Stored items
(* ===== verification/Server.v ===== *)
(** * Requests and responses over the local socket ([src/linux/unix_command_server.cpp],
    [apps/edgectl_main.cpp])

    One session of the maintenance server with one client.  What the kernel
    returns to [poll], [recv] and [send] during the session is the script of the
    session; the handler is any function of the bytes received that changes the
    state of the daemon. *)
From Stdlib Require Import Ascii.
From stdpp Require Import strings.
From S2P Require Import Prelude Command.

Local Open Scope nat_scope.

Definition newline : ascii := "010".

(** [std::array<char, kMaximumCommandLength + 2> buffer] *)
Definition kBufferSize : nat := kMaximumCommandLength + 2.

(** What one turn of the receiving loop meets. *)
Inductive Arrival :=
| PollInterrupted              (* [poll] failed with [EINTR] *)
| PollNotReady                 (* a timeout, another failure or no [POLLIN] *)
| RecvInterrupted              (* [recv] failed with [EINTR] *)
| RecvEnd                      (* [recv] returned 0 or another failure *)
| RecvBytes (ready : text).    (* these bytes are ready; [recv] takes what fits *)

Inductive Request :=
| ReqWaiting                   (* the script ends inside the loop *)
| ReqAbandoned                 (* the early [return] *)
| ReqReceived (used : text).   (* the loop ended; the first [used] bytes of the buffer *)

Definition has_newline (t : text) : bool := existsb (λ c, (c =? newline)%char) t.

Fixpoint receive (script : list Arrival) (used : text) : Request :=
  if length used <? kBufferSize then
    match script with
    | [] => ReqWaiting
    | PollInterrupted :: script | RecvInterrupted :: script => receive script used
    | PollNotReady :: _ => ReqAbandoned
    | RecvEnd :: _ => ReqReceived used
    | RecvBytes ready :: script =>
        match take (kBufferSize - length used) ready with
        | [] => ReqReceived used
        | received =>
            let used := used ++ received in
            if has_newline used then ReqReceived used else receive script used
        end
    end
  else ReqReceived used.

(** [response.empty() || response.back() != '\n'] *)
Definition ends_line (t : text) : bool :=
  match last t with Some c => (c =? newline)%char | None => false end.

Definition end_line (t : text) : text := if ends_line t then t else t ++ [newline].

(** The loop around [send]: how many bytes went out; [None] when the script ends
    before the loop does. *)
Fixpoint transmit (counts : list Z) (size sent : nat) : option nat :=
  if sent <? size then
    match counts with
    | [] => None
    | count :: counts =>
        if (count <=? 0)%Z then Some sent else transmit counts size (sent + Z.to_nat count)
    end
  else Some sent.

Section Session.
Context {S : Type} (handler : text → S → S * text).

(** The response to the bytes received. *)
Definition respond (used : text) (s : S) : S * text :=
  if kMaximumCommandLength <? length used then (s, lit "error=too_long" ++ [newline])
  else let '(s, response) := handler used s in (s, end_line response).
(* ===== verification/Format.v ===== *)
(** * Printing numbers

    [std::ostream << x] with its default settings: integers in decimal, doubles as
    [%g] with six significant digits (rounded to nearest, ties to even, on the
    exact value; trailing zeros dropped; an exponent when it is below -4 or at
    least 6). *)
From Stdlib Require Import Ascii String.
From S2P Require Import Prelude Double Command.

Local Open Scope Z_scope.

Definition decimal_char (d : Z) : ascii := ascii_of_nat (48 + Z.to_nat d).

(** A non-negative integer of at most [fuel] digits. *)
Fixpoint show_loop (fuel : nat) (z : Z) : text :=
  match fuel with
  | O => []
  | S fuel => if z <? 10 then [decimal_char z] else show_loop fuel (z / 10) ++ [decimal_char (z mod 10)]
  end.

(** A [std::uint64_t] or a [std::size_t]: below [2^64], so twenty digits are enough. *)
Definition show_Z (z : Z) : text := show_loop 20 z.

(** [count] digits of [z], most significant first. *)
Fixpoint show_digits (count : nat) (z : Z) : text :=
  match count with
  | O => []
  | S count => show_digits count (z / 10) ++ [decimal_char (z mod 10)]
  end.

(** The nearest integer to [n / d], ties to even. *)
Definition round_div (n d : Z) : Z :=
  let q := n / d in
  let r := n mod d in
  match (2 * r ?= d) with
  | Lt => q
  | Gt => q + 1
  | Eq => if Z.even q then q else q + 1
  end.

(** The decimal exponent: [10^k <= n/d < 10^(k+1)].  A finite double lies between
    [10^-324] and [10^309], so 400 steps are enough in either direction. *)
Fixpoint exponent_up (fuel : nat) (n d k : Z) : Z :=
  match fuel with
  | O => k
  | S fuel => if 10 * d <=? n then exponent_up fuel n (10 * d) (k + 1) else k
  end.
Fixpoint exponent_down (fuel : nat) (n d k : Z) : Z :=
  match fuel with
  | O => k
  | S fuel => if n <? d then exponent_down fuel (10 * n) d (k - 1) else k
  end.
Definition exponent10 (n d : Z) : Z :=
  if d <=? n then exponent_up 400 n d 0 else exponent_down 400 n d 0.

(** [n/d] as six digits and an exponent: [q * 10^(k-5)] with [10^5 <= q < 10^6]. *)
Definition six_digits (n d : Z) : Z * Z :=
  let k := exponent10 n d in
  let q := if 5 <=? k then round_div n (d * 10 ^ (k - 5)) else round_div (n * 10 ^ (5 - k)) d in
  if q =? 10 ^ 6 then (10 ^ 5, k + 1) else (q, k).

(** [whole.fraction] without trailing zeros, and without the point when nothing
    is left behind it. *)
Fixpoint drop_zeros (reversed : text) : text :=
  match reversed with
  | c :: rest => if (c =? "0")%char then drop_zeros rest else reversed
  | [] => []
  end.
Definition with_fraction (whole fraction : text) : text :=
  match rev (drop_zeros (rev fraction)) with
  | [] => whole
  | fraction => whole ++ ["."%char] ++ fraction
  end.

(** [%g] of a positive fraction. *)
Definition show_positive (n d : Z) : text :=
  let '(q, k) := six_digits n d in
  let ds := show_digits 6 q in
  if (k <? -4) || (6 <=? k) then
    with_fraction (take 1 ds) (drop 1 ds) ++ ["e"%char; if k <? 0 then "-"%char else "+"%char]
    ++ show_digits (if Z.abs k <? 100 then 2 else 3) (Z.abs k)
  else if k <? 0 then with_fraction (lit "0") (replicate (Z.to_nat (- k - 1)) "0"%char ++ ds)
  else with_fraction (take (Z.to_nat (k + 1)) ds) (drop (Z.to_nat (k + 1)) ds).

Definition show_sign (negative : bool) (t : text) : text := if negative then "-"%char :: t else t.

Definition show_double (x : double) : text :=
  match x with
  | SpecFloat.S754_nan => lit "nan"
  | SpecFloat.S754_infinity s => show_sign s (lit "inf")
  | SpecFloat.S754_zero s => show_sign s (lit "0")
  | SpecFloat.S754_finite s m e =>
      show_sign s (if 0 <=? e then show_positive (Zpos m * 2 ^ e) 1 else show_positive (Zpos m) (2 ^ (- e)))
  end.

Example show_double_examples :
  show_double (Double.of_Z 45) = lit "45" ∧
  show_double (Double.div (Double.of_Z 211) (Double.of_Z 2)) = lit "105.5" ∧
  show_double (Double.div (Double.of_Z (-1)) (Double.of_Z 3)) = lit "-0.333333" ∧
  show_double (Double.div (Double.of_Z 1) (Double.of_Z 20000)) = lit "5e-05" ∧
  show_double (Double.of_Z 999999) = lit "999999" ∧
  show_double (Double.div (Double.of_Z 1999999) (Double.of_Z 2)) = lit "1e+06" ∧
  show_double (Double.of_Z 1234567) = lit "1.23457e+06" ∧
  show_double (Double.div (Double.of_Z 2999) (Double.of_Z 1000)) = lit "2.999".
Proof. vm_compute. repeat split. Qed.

YOUR INSTRUCTIONS >> Write out exactly the lines that fall from the line with "10 then [decimal_char" to the line with "Definition round_div (n" in the records above, keeping both ends.

EXERCISE SOLUTION >>
  | S fuel => if z <? 10 then [decimal_char z] else show_loop fuel (z / 10) ++ [decimal_char (z mod 10)]
  end.

(** A [std::uint64_t] or a [std::size_t]: below [2^64], so twenty digits are enough. *)
Definition show_Z (z : Z) : text := show_loop 20 z.

(** [count] digits of [z], most significant first. *)
Fixpoint show_digits (count : nat) (z : Z) : text :=
  match count with
  | O => []
  | S count => show_digits count (z / 10) ++ [decimal_char (z mod 10)]
  end.

(** The nearest integer to [n / d], ties to even. *)
Definition round_div (n d : Z) : Z :=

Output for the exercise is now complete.